ICSF: Integrating Inter-Modal and Cross-Modal Learning Framework for Self-Supervised Heterogeneous Change Detection
Erlei Zhang, He Zong, Xinyu Li, Mingchen Feng, Jinchang Ren
Abstract
Heterogeneous change detection (HCD) is a process to determine the change information by analyzing heterogeneous images of the same geographic location taken at different times, which plays an important role in remote sensing applications such as disaster response and environmental monitoring. However, the different imaging mechanisms result in different visual appearances in heterogeneous images, making it difficult to accurately detect changes through direct comparison. To address this problem, we propose a inter-modal and cross-modal self-supervised dual branch learning framework (ICSF) for HCD that incorporates inter-modal and cross-modal learning.
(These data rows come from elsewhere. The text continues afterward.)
Lemma odict_set_fresh d k v :
  (forall k' v', (k', v') ∈ d -> k' <> k) ->
  odict_set d k v = (d ++ [(k, v)])%list.
Proof.
  induction d as [|[k0 v0] d IH]; intros Hfresh; simpl; [done|].
  destruct (Z.eqb_spec k0 k) as [->|Hne].
  - exfalso. apply (Hfresh k v0); [apply list_elem_of_here|done].
  - f_equal. apply IH. intros k' v' Hin. apply (Hfresh k' v').
    by apply list_elem_of_further.
Qed.

Lemma odict_get_numbered k jobs i :
  odict_get (numbered k jobs) i =
    if (k <=? i) then jobs !! Z.to_nat (i - k) else None.
Proof.
  revert k. induction jobs as [|j jobs IH]; intros k; simpl.
  - by destruct (k <=? i).
  - destruct (Z.eqb_spec k i) as [->|Hne].
    + rewrite Z.leb_refl, Z.sub_diag. done.
    + rewrite IH. destruct (Z.leb_spec (k + 1) i), (Z.leb_spec k i);
        try lia; [|done].
      replace (Z.to_nat (i - k)) with (S (Z.to_nat (i - (k + 1)))) by lia.
      done.
Qed.

Lemma tail_drop {A} (m : nat) (l : list A) : tail (drop m l) = drop (S m) l.
Proof.
  revert l. induction m as [|m IH]; intros [|x l]; simpl; done.
Qed.

Lemma JobsDeque_add_all_snoc d jobs job :
  JobsDeque_add_all d (jobs ++ [job])%list =
    (JobsDeque_add (JobsDeque_add_all d jobs) job).1.
Proof. unfold JobsDeque_add_all. by rewrite foldl_app. Qed.

(* The counter and the dict after a sequence of adds. *)
Lemma JobsDeque_add_all_spec (maxlen : Z) (jobs : list nat) :
  let d := JobsDeque_add_all (JobsDeque_init maxlen) jobs in
  Deque_count d = Z.of_nat (length jobs)
  /\ Deque_maxlen d = 1000
  /\ JobsDeque_all d = drop (length jobs - 1001) (numbered 1 jobs).
Proof.
  induction jobs as [|job jobs IH] using rev_ind; [done|].
  simpl in *. rewrite JobsDeque_add_all_snoc.
  destruct IH as (Hc & Hm & Hd). unfold JobsDeque_all in *.
  set (d := JobsDeque_add_all (JobsDeque_init maxlen) jobs) in *.
  unfold JobsDeque_add. simpl. rewrite Hc, Hm, Hd.
  rewrite length_app. simpl. split; [lia|]. split; [done|].
  rewrite numbered_app. simpl.
  rewrite length_drop, numbered_length.
  assert (forall m k' v', (k', v') ∈ drop m (numbered 1 jobs) ->
            k' <> Z.of_nat (length jobs) + 1) as Hfresh.
  { intros m k' v' Hin.
    assert ((k', v') ∈ numbered 1 jobs) as Hin'.
    { rewrite <- (take_drop m (numbered 1 jobs)). apply elem_of_app. by right. }
    apply numbered_keys in Hin'. lia. }
  destruct (Z.gtb_spec
    (Z.of_nat (length jobs - (length jobs - 1001))) 1000) as [Hgt|Hle].
  - unfold odict_popfirst. rewrite tail_drop.
    rewrite odict_set_fresh by apply Hfresh.
    replace (length jobs + 1 - 1001)%nat with (S (length jobs - 1001)) by lia.
    rewrite drop_app_le by (rewrite numbered_length; lia).
    by rewrite (Z.add_comm 1).
  - rewrite odict_set_fresh by apply Hfresh.
    replace (length jobs + 1 - 1001)%nat with 0%nat by lia.
    replace (length jobs - 1001)%nat with 0%nat by lia.
    simpl. by rewrite (Z.add_comm 1).
Qed.

(** X1: After any number of adds to a new deque, the counter is the number of
    jobs added, the [k]-th job added was given the id [k], and the dict
    holds, oldest first, the last 1001 of them (all of them when there are
    fewer): the entries leave in the order they came. *)
Theorem deque_holds_last_jobs (maxlen : Z) (jobs : list nat) :
  let d := JobsDeque_add_all (JobsDeque_init maxlen) jobs in
  Deque_count d = Z.of_nat (length jobs)
  /\ Deque_maxlen d = 1000
  /\ JobsDeque_all d = drop (length jobs - 1001) (numbered 1 jobs).
Proof. exact (JobsDeque_add_all_spec maxlen jobs). Qed.

(* The lookup by id in the dict after a sequence of adds. *)
Lemma JobsDeque_lookup_spec (maxlen : Z) (jobs : list nat) (i : Z) :
  let d := JobsDeque_add_all (JobsDeque_init maxlen) jobs in
  odict_get (JobsDeque_all d) i =
    if Z.of_nat (length jobs - 1001) <? i
    then jobs !! Z.to_nat (i - 1)
    else None.
Proof.
  intros d. destruct (JobsDeque_add_all_spec maxlen jobs) as (_ & _ & Hd).
  fold d in Hd. rewrite Hd, numbered_drop, odict_get_numbered.
  destruct (Z.leb_spec (1 + Z.of_nat (length jobs - 1001)) i),
           (Z.ltb_spec (Z.of_nat (length jobs - 1001)) i); try lia; [|done].
  rewrite lookup_drop. f_equal. lia.
Qed.

(** X2: Looking a job up by id in the history: after the jobs [jobs] were
    added to a new deque, id [i] leads to the [i]-th job added when it is
    among the last 1001, and to nothing when it is older, was never given,
    or is not positive. *)
Theorem deque_lookup_by_id (maxlen : Z) (jobs : list nat) (i : Z) :
  let d := JobsDeque_add_all (JobsDeque_init maxlen) jobs in
  odict_get (JobsDeque_all d) i =
    if Z.of_nat (length jobs - 1001) <? i
    then jobs !! Z.to_nat (i - 1)
    else None.
Proof. exact (JobsDeque_lookup_spec maxlen jobs i). Qed.

(** ** JobsQueue: one lock object per name *)

(** X3: Two jobs that give the same lock name are handed the same lock object
    by [get_lock], whatever was done on the queue before, and both are in
    its list afterwards. *)
Theorem get_lock_shares_lock (jobs : list Job) (ops : list Op)
    job1 job2 j1 j2 name :
  let w := foldl exec (JobsQueue_init jobs) ops in
  heap_jobs w !! job1 = Some j1 -> heap_jobs w !! job2 = Some j2 ->
  Job_get_lock_name j1 = Some name -> Job_get_lock_name j2 = Some name ->
  let r1 := JobsQueue_get_lock w job1 in
  let r2 := JobsQueue_get_lock r1.2 job2 in
  exists l L,
    r1.1 = Some l /\ r2.1 = Some l
    /\ job_locks r2.2 !! name = Some l
    /\ heap_locks r2.2 !! l = Some L /\ Lock_name L = name
    /\ job1 ∈ Lock_jobs L /\ job2 ∈ Lock_jobs L.
Proof.
  intros w Hj1 Hj2 Hn1 Hn2 r1 r2.
  assert (WReg w) as Hw by (apply foldl_exec_WReg, RegInv_empty).
  subst r2 r1.
  destruct (JobsQueue_get_lock w job1) as [lock1 w1] eqn:Hg1.
  destruct (get_lock_spec _ _ _ _ Hg1 Hw)
    as (Hjobs1 & _ & _ & _ & _ & Hw1 & Hlock1).
  destruct lock1 as [l1|].
  2: { destruct Hlock1 as [_ Hnone]. specialize (Hnone _ Hj1). congruence. }
  destruct Hlock1 as (j1' & L1 & Hj1' & Hname1 & HL1 & Hin1).
  assert (j1' = j1) as -> by congruence.
  assert (Lock_name L1 = name) as HnL1 by congruence.
  assert (job_locks w1 !! name = Some l1) as Hr1.
  { destruct Hw1 as [_ H2]. rewrite <- HnL1. apply H2; [done|].
    intros Heq. rewrite Heq in Hin1. by apply not_elem_of_nil in Hin1. }
  simpl. unfold JobsQueue_get_lock. rewrite Hjobs1, Hj2, Hn2, Hr1. simpl.
  exists l1, (JobSharedLock_add_job job2 L1).
  split_and!; try done.
  - by rewrite list_lookup_alter_eq, HL1.
  - simpl. apply elem_of_app. by left.
  - simpl. apply elem_of_app. right. apply list_elem_of_here.
Qed.

Definition job_a1 : Job :=
  Job_init (fun _ => Ok VNone) [] (mkOptions (LockName "a")) 0.
Definition job_a2 : Job :=
  Job_init (fun _ => Ok VNone) [VStr "tank"]
    (mkOptions (LockCallable (fun _ => Some "a"))) 0.

Lemma get_lock_shares_lock_witness :
  let w := foldl exec (JobsQueue_init [job_a1; job_a2]) [OpAdd 0; OpAdd 1] in
  let r1 := JobsQueue_get_lock w 0 in
  let r2 := JobsQueue_get_lock r1.2 1 in
  exists l L,
    r1.1 = Some l /\ r2.1 = Some l
    /\ job_locks r2.2 !! "a" = Some l
    /\ heap_locks r2.2 !! l = Some L /\ Lock_name L = "a"
    /\ 0%nat ∈ Lock_jobs L /\ 1%nat ∈ Lock_jobs L.
Proof.
  eapply (get_lock_shares_lock [job_a1; job_a2] [OpAdd 0; OpAdd 1]
            0%nat 1%nat); reflexivity.
Defined.

(** ** JobsQueue.next: the first job whose lock is free *)

(** The lock that [job]'s name leads to is held. *)
Definition job_blocked (w : World) (job : nat) : Prop :=
  exists j name l L,
    heap_jobs w !! job = Some j /\ Job_get_lock_name j = Some name
    /\ job_locks w !! name = Some l /\ heap_locks w !! l = Some L
    /\ Lock_semaphore L <= 0.

(** [job] has a lock name, and that name is not in the registry yet or
    leads to a lock that is free. *)
Definition job_free (w : World) (job : nat) : Prop :=
  exists j name,
    heap_jobs w !! job = Some j /\ Job_get_lock_name j = Some name
    /\ (job_locks w !! name = None
        \/ exists l L, job_locks w !! name = Some l
             /\ heap_locks w !! l = Some L /\ 0 < Lock_semaphore L).

(** Two worlds with the same jobs, queue and registry and the same
    semaphores. *)
Definition SameSem (w w1 : World) : Prop :=
  heap_jobs w1 = heap_jobs w /\ job_locks w1 = job_locks w
  /\ queue w1 = queue w /\ queue_event w1 = queue_event w
  /\ forall l, Lock_semaphore <$> heap_locks w1 !! l
               = Lock_semaphore <$> heap_locks w !! l.

Lemma SameSem_blocked w w1 job :
  SameSem w w1 -> job_blocked w1 job -> job_blocked w job.
Proof.
  intros (Hj & Hr & _ & _ & Hs) (j & name & l & L & H1 & H2 & H3 & H4 & H5).
  specialize (Hs l). rewrite H4 in Hs. simpl in Hs.
  destruct (heap_locks w !! l) as [L0|] eqn:HL0; [|done].
  injection Hs as Hs. exists j, name, l, L0.
  split_and!; try congruence; lia.
Qed.

Lemma SameSem_free w w1 job :
  SameSem w w1 -> job_free w1 job -> job_free w job.
Proof.
  intros (Hj & Hr & _ & _ & Hs) (j & name & H1 & H2 & H3).
  exists j, name. split_and!; try congruence.
  destruct H3 as [H3|(l & L & H3 & H4 & H5)]; [left; congruence|].
  right. specialize (Hs l). rewrite H4 in Hs. simpl in Hs.
  destruct (heap_locks w !! l) as [L0|] eqn:HL0; [|done].
  injection Hs as Hs. exists l, L0. split_and!; try congruence; lia.
Qed.

Lemma SameSem_trans a b c : SameSem a b -> SameSem b c -> SameSem a c.
Proof.
  intros (A1 & A2 & A3 & A4 & A5) (B1 & B2 & B3 & B4 & B5).
  split_and!; try congruence; intros l; by rewrite B5, A5.
Qed.

(** [get_lock] for a job whose lock is held only puts the job in the
    list of that lock. *)
Lemma get_lock_blocked w job :
  job_blocked w job ->
  exists l w1,
    JobsQueue_get_lock w job = (Some l, w1) /\ SameSem w w1
    /\ lock_locked w1 l = true.
Proof.
  intros (j & name & l & L & Hj & Hn & Hr & HL & Hs).
  exists l. eexists. unfold JobsQueue_get_lock. rewrite Hj, Hn, Hr.
  split; [done|]. split.
  - split_and!; try done. intros l0. simpl.
    destruct (decide (l0 = l)) as [->|Hne].
    + by rewrite list_lookup_alter_eq, HL.
    + by rewrite list_lookup_alter_ne.
  - unfold lock_locked. simpl. rewrite list_lookup_alter_eq, HL. simpl.
    unfold JobSharedLock_locked. simpl. by apply Z.leb_le.
Qed.

Lemma free_not_blocked w job : job_free w job -> job_blocked w job -> False.
Proof.
  intros (j & name & Hj & Hn & Hfree) (j' & name' & l & L & Hj' & Hn' & Hr & HL & Hs).
  assert (j' = j) as -> by congruence.
  assert (name' = name) as -> by congruence.
  destruct Hfree as [Hnone|(l0 & L0 & Hr0 & HL0 & Hs0)]; [congruence|].
  assert (l0 = l) as -> by congruence.
  assert (L0 = L) as -> by congruence. lia.
Qed.

(** When the loop of [next] leaves with a job, the jobs before it in the
    queue are blocked and it is the first one that is free. *)
Lemma scan_first_free q w found w' :
  JobsQueue_scan w q = (Done (Some found), w') -> WReg w ->
  exists pre post,
    q = (pre ++ found :: post)%list /\ Forall (job_blocked w) pre
    /\ job_free w found /\ found ∉ pre.
Proof.
  revert w. induction q as [|job q IH]; intros w Hscan Hw; [done|].
  simpl in Hscan.
  destruct (get_lock_cases w job)
    as [[Heq Hnone]|[(j & name & l & L & Hj & Hn & Hr & HL & Heq)
       |[(j & name & l & Hj & Hn & Hr & HL & Heq)
        |(j & name & Hj & Hn & Hr & Heq)]]];
    rewrite Heq in Hscan.
  - done.
  - unfold lock_locked in Hscan. simpl in Hscan.
    rewrite list_lookup_alter_eq, HL in Hscan. simpl in Hscan.
    unfold JobSharedLock_locked in Hscan. simpl in Hscan.
    destruct (Z.leb_spec (Lock_semaphore L) 0) as [Hle|Hgt]; simpl in Hscan.
    + assert (job_blocked w job) as Hb by (by exists j, name, l, L).
      destruct (get_lock_blocked w job Hb) as (l' & w1 & Hg & Hsame & _).
      rewrite Heq in Hg. injection Hg as <- <-.
      pose proof (get_lock_WReg w job Hw) as Hw1. rewrite Heq in Hw1.
      destruct (IH _ Hscan Hw1) as (pre & post & -> & Hpre & Hfree & Hnin).
      exists (job :: pre), post. split_and!; try done.
      * constructor; [done|].
        eapply Forall_impl; [exact Hpre|]. intros x. by apply SameSem_blocked.
      * by eapply SameSem_free.
      * intros [->|Hin]%elem_of_cons; [|done].
        eapply free_not_blocked; [|exact Hb]. by eapply SameSem_free.
    + unfold Job_set_lock in Hscan. simpl in Hscan.
      try (rewrite list_lookup_alter_eq, HL in Hscan; simpl in Hscan).
      unfold JobSharedLock_locked in Hscan. simpl in Hscan.
      try (destruct (Z.leb_spec (Lock_semaphore L) 0); [lia|]).
      injection Hscan as <- _.
      exists [], q. split_and!; try done.
      * exists j, name. split_and!; try done. right. by exists l, L.
      * apply not_elem_of_nil.
  - destruct Hw as [H1 _]. destruct (H1 _ _ Hr) as (L0 & HL0 & _). congruence.
  - unfold lock_locked in Hscan. simpl in Hscan.
    rewrite list_lookup_middle in Hscan by done. simpl in Hscan.
    unfold Job_set_lock in Hscan. simpl in Hscan.
    try (rewrite list_lookup_middle in Hscan by done; simpl in Hscan).
    injection Hscan as <- _.
    exists [], q. split_and!; try done.
    + exists j, name. split_and!; try done. by left.
    + apply not_elem_of_nil.
Qed.
Lemma NoDup_delete_lookup {A} (l : list A) i x :
  NoDup l → l !! i = Some x → x ∉ delete i l.
Proof.
  intros Hnd Hi (j & Hj)%list_elem_of_lookup_1.
  destruct (decide (j < i)%nat) as [Hlt|Hge].
  - rewrite list_lookup_delete_lt in Hj by done.
    pose proof (NoDup_lookup _ _ _ _ Hnd Hi Hj). lia.
  - rewrite list_lookup_delete_ge in Hj by lia.
    pose proof (NoDup_lookup _ _ _ _ Hnd Hi Hj). lia.
Qed.

(** ** The total *)

Lemma sum_from_app acc items1 items2 :
  sum_from acc (items1 ++ items2) =
  match sum_from acc items1 with
  | Returned acc' => sum_from acc' items2
  | Raised e => Raised e
  end.
Proof.
  revert acc. induction items1 as [|item items1 IH]; intros acc; simpl; [done|].
  by destruct (subtotal item).
Qed.

Lemma subtotal_Returned item x :
  subtotal item = Returned x ↔
  ∃ q, float_of_int (OrderItem.quantity item) = Returned q ∧
       x = PrimFloat.mul (OrderItem.price item) q.
Proof.
  unfold subtotal. destruct (float_of_int _) as [q|e]; split.
  - intros [= <-]. by exists q.
  - by intros (q' & [= <-] & ->).
  - done.
  - by intros (q' & ? & _).
Qed.

Lemma sum_from_total_in_order items total :
  sum_from 0%float items = Returned total ↔ total_in_order items total.
Proof.
  split.
  - revert total. induction items as [|item items IH] using rev_ind;
      intros total; simpl.
    + intros [= <-]. constructor.
    + rewrite sum_from_app.
      destruct (sum_from 0%float items) as [acc|] eqn:Hacc; [|done]. simpl.
      destruct (subtotal item) as [x|] eqn:Hx; [|done].
      intros [= <-]. apply subtotal_Returned in Hx as (q & Hq & ->).
      by apply total_next; [apply IH|].
  - induction 1 as [|items item total q _ IH Hq]; [done|].
    rewrite sum_from_app, IH. simpl. unfold subtotal. by rewrite Hq.
Qed.
(* ===== verification/_CoqProject ===== *)
-Q . S2P
Prelude.v
Models.v
Timezone.v
Samples.v
StatusSweep.v
ReminderDispatch.v
UpdateMatchStatuses.v
Stats.v
NumberFormat.v
Handlers.v
Urls.v
Calendar.v
Pages.v
Admin.v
First, in the inter-modal branch, we perform contrastive learning on heterogeneous images within their respective modalities to learn the robust and discriminative features, rather than relying on the raw spectral or spatial information from these images. Second, in the cross-modal branch, we perform cross-modal reconstruction to ensure the obtained features exhibit consistent comparability, thereby facilitating the extraction of rich information on the real changes within the images. Next, the difference images (DIs) computed from both branches are further refined using a superpixel segmentation strategy to preserve the consistency of differences within the same ground object. Experimental results on five public datasets with different modality combinations and change events demonstrate the effectiveness of the proposed approach in comparison to ten state-of-the-art (SOTA) methods, achieving the best performance with an average overall accuracy (OA) of 95.88% and an average Kappa coefficient (KC) of 74.20%.